Lemma enrich_single_cocktail_not_a_record_witness :
  (enrich_single_cocktail (calm_world VNone) 1%positive
     (mkState {[ 1%positive := VList [VStr "Mojito"] ]} 0)).1 = Raise TypeError
  /\ (enrich_single_cocktail (calm_world VNone) 1%positive
        (mkState {[ 1%positive := VStr "Mojito" ]} 0)).1 = Raise AttributeError.
Proof.
  assert (H1 : ({[ 1%positive := VList [VStr "Mojito"] ]} : gmap loc pyval) !! 1%positive
               = Some (VList [VStr "Mojito"])) by (vm_compute; reflexivity).
  assert (H2 : ({[ 1%positive := VStr "Mojito" ]} : gmap loc pyval) !! 1%positive
               = Some (VStr "Mojito")) by (vm_compute; reflexivity).
  split.
  - exact (proj1 (enrich_single_cocktail_not_a_record (calm_world VNone) 1%positive
                    (VList [VStr "Mojito"]) _ 0%nat H1 ltac:(discriminate))).
  - exact (proj1 (enrich_single_cocktail_not_a_record (calm_world VNone) 1%positive
                    (VStr "Mojito") _ 0%nat H2 ltac:(discriminate))).
Defined.

(** ** More on the preparation time *)

Lemma lower_app (a b : string) : lower (a ++ b) = lower a ++ lower b.
Proof.
  induction a as [|c a IH]; [reflexivity|].
  rewrite append_cons. cbn [lower]. rewrite IH. reflexivity.
Qed.

Lemma count_app (c : ascii) (a b : string) : count c (a ++ b) = (count c a + count c b)%Z.
Proof.
  induction a as [|x a IH]; [reflexivity|].
  rewrite append_cons. cbn [count]. rewrite IH. lia.
Qed.

Lemma count_nonneg (c : ascii) (s : string) : (0 <= count c s)%Z.
Proof. induction s as [|x s IH]; cbn [count]; [lia|]. destruct (Ascii.eqb c x); lia. Qed.

Lemma prefix_app_l (p a b : string) :
  String.prefix p a = true -> String.prefix p (a ++ b) = true.
Proof.
  revert a. induction p as [|x p IH]; intros a H; [apply prefix_empty|].
  destruct a as [|y a]; [discriminate|].
  rewrite append_cons, prefix_cons in *.
  apply andb_true_iff in H as [-> H]. exact (IH a H).
Qed.

Lemma contains_app_l (p a b : string) :
  contains p a = true -> contains p (a ++ b) = true.
Proof.
  induction a as [|x a IH]; intros H.
  - cbn [contains] in H. rewrite orb_false_r in H.
    destruct p; [|discriminate]. rewrite append_nil.
    destruct b; cbn [contains]; rewrite prefix_empty; reflexivity.
  - cbn [contains] in H. apply orb_true_iff in H as [H|H].
    + apply (prefix_app_l p (String x a) b) in H. rewrite append_cons in *.
      cbn [contains]. rewrite H. reflexivity.
    + rewrite append_cons. cbn [contains]. rewrite (IH H). apply orb_true_r.
Qed.

Lemma contains_app_r (p a b : string) :
  contains p b = true -> contains p (a ++ b) = true.
Proof.
  intros H. induction a as [|x a IH]; [exact H|].
  rewrite append_cons. cbn [contains]. rewrite IH. apply orb_true_r.
Qed.

Lemma estimate_prep_time_eq (ingredients : pyval) (text : string) :
  estimate_prep_time ingredients (VStr text)
  = Ok (prep_time_of (contains "muddle" (lower text)) (contains "shake" (lower text))
          (count "." text + count ";" text)).
Proof.
  unfold estimate_prep_time, prep_time_of.
  destruct (contains "muddle" (lower text)), (contains "shake" (lower text)); reflexivity.
Qed.

Lemma prep_time_of_mono (m1 s1 m2 s2 : bool) (k1 k2 : Z) :
  (m1 = true -> m2 = true) -> (s1 = true -> s2 = true) -> (k1 <= k2)%Z ->
  (prep_time_of m1 s1 k1 <= prep_time_of m2 s2 k2)%Z.
Proof.
  intros Hm Hs Hk. unfold prep_time_of.
  destruct m1, m2, s1, s2; try (specialize (Hm eq_refl)); try (specialize (Hs eq_refl));
    try discriminate; lia.
Qed.

(** X17. Text added before or after the instructions never shortens the
    estimated preparation time. *)
Theorem estimate_prep_time_monotone (ingredients : pyval) (before text after : string) :
  exists minutes longer,
    estimate_prep_time ingredients (VStr text) = Ok minutes
    /\ estimate_prep_time ingredients (VStr (before ++ text ++ after)) = Ok longer
    /\ (minutes <= longer)%Z.
Proof.
  rewrite !estimate_prep_time_eq. eexists _, _. split; [reflexivity|].
  split; [reflexivity|].
  apply prep_time_of_mono.
  - intros H. rewrite !lower_app. apply contains_app_r, contains_app_l, H.
  - intros H. rewrite !lower_app. apply contains_app_r, contains_app_l, H.
  - rewrite !count_app.
    pose proof (count_nonneg "." before). pose proof (count_nonneg "." after).
    pose proof (count_nonneg ";" before). pose proof (count_nonneg ";" after). lia.
Qed.

(** ** Writing the collection *)

(** X18. [write_to_s3] hands S3 the records at the given locations, in
    order, under the given bucket and key; its outcome is the outcome
    of that write, and it does not change the store. *)
Theorem write_to_s3_body (w : world) (ls : list loc) (body : list pyval)
    (bucket key : string) (h : gmap loc pyval) (t : nat) :
  Forall2 (fun l v => h !! l = Some v) ls body ->
  write_to_s3 w ls bucket key (mkState h t)
  = (s3_put_object w bucket key body, mkState h t).
Proof.
  intros Hbody. unfold write_to_s3, bindM.
  rewrite (mapM_deref_all ls body h t Hbody). reflexivity.
Qed.

Lemma write_to_s3_body_witness :
  write_to_s3 (readonly_world VNone) [2%positive; 1%positive] "bucket" "key"
    (mkState two_summarised 0)
  = (Raise (ClientError "AccessDenied"), mkState two_summarised 0).
Proof.
  assert (Hbody : exists body,
             Forall2 (fun l v => two_summarised !! l = Some v) [2%positive; 1%positive] body).
  { eexists [_; _].
    constructor; [vm_compute; reflexivity|].
    constructor; [vm_compute; reflexivity|]. constructor. }
  destruct Hbody as (body & Hbody).
  rewrite (write_to_s3_body (readonly_world VNone) _ body "bucket" "key" _ 0 Hbody).
  reflexivity.
Defined.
+===+
__Required action__.
Transcribe all of the data above, keeping each line exactly as it stands.

__Response__.
Lemma enrich_single_cocktail_not_a_record_witness :
  (enrich_single_cocktail (calm_world VNone) 1%positive
     (mkState {[ 1%positive := VList [VStr "Mojito"] ]} 0)).1 = Raise TypeError
  /\ (enrich_single_cocktail (calm_world VNone) 1%positive
        (mkState {[ 1%positive := VStr "Mojito" ]} 0)).1 = Raise AttributeError.
Proof.
  assert (H1 : ({[ 1%positive := VList [VStr "Mojito"] ]} : gmap loc pyval) !! 1%positive
               = Some (VList [VStr "Mojito"])) by (vm_compute; reflexivity).
  assert (H2 : ({[ 1%positive := VStr "Mojito" ]} : gmap loc pyval) !! 1%positive
               = Some (VStr "Mojito")) by (vm_compute; reflexivity).
  split.
  - exact (proj1 (enrich_single_cocktail_not_a_record (calm_world VNone) 1%positive
                    (VList [VStr "Mojito"]) _ 0%nat H1 ltac:(discriminate))).
  - exact (proj1 (enrich_single_cocktail_not_a_record (calm_world VNone) 1%positive
                    (VStr "Mojito") _ 0%nat H2 ltac:(discriminate))).
Defined.

(** ** More on the preparation time *)

Lemma lower_app (a b : string) : lower (a ++ b) = lower a ++ lower b.
Proof.
  induction a as [|c a IH]; [reflexivity|].
  rewrite append_cons. cbn [lower]. rewrite IH. reflexivity.
Qed.

Lemma count_app (c : ascii) (a b : string) : count c (a ++ b) = (count c a + count c b)%Z.
Proof.
  induction a as [|x a IH]; [reflexivity|].
  rewrite append_cons. cbn [count]. rewrite IH. lia.
Qed.

Lemma count_nonneg (c : ascii) (s : string) : (0 <= count c s)%Z.
Proof. induction s as [|x s IH]; cbn [count]; [lia|]. destruct (Ascii.eqb c x); lia. Qed.

Lemma prefix_app_l (p a b : string) :
  String.prefix p a = true -> String.prefix p (a ++ b) = true.
Proof.
  revert a. induction p as [|x p IH]; intros a H; [apply prefix_empty|].
  destruct a as [|y a]; [discriminate|].
  rewrite append_cons, prefix_cons in *.
  apply andb_true_iff in H as [-> H]. exact (IH a H).
Qed.

Lemma contains_app_l (p a b : string) :
  contains p a = true -> contains p (a ++ b) = true.
Proof.
  induction a as [|x a IH]; intros H.
  - cbn [contains] in H. rewrite orb_false_r in H.
    destruct p; [|discriminate]. rewrite append_nil.
    destruct b; cbn [contains]; rewrite prefix_empty; reflexivity.
  - cbn [contains] in H. apply orb_true_iff in H as [H|H].
    + apply (prefix_app_l p (String x a) b) in H. rewrite append_cons in *.
      cbn [contains]. rewrite H. reflexivity.
    + rewrite append_cons. cbn [contains]. rewrite (IH H). apply orb_true_r.
Qed.

Lemma contains_app_r (p a b : string) :
  contains p b = true -> contains p (a ++ b) = true.
Proof.
  intros H. induction a as [|x a IH]; [exact H|].
  rewrite append_cons. cbn [contains]. rewrite IH. apply orb_true_r.
Qed.

Lemma estimate_prep_time_eq (ingredients : pyval) (text : string) :
  estimate_prep_time ingredients (VStr text)
  = Ok (prep_time_of (contains "muddle" (lower text)) (contains "shake" (lower text))
          (count "." text + count ";" text)).
Proof.
  unfold estimate_prep_time, prep_time_of.
  destruct (contains "muddle" (lower text)), (contains "shake" (lower text)); reflexivity.
Qed.

Lemma prep_time_of_mono (m1 s1 m2 s2 : bool) (k1 k2 : Z) :
  (m1 = true -> m2 = true) -> (s1 = true -> s2 = true) -> (k1 <= k2)%Z ->
  (prep_time_of m1 s1 k1 <= prep_time_of m2 s2 k2)%Z.
Proof.
  intros Hm Hs Hk. unfold prep_time_of.
  destruct m1, m2, s1, s2; try (specialize (Hm eq_refl)); try (specialize (Hs eq_refl));
    try discriminate; lia.
Qed.

(** X17. Text added before or after the instructions never shortens the
    estimated preparation time. *)
Theorem estimate_prep_time_monotone (ingredients : pyval) (before text after : string) :
  exists minutes longer,
    estimate_prep_time ingredients (VStr text) = Ok minutes
    /\ estimate_prep_time ingredients (VStr (before ++ text ++ after)) = Ok longer
    /\ (minutes <= longer)%Z.
Proof.
  rewrite !estimate_prep_time_eq. eexists _, _. split; [reflexivity|].
  split; [reflexivity|].
  apply prep_time_of_mono.
  - intros H. rewrite !lower_app. apply contains_app_r, contains_app_l, H.
  - intros H. rewrite !lower_app. apply contains_app_r, contains_app_l, H.
  - rewrite !count_app.
    pose proof (count_nonneg "." before). pose proof (count_nonneg "." after).
    pose proof (count_nonneg ";" before). pose proof (count_nonneg ";" after). lia.
Qed.

(** ** Writing the collection *)

(** X18. [write_to_s3] hands S3 the records at the given locations, in
    order, under the given bucket and key; its outcome is the outcome
    of that write, and it does not change the store. *)
Theorem write_to_s3_body (w : world) (ls : list loc) (body : list pyval)
    (bucket key : string) (h : gmap loc pyval) (t : nat) :
  Forall2 (fun l v => h !! l = Some v) ls body ->
  write_to_s3 w ls bucket key (mkState h t)
  = (s3_put_object w bucket key body, mkState h t).
Proof.
  intros Hbody. unfold write_to_s3, bindM.
  rewrite (mapM_deref_all ls body h t Hbody). reflexivity.
Qed.

Lemma write_to_s3_body_witness :
  write_to_s3 (readonly_world VNone) [2%positive; 1%positive] "bucket" "key"
    (mkState two_summarised 0)
  = (Raise (ClientError "AccessDenied"), mkState two_summarised 0).
Proof.
  assert (Hbody : exists body,
             Forall2 (fun l v => two_summarised !! l = Some v) [2%positive; 1%positive] body).
  { eexists [_; _].
    constructor; [vm_compute; reflexivity|].
    constructor; [vm_compute; reflexivity|]. constructor. }
  destruct Hbody as (body & Hbody).
  rewrite (write_to_s3_body (readonly_world VNone) _ body "bucket" "key" _ 0 Hbody).
  reflexivity.
Defined.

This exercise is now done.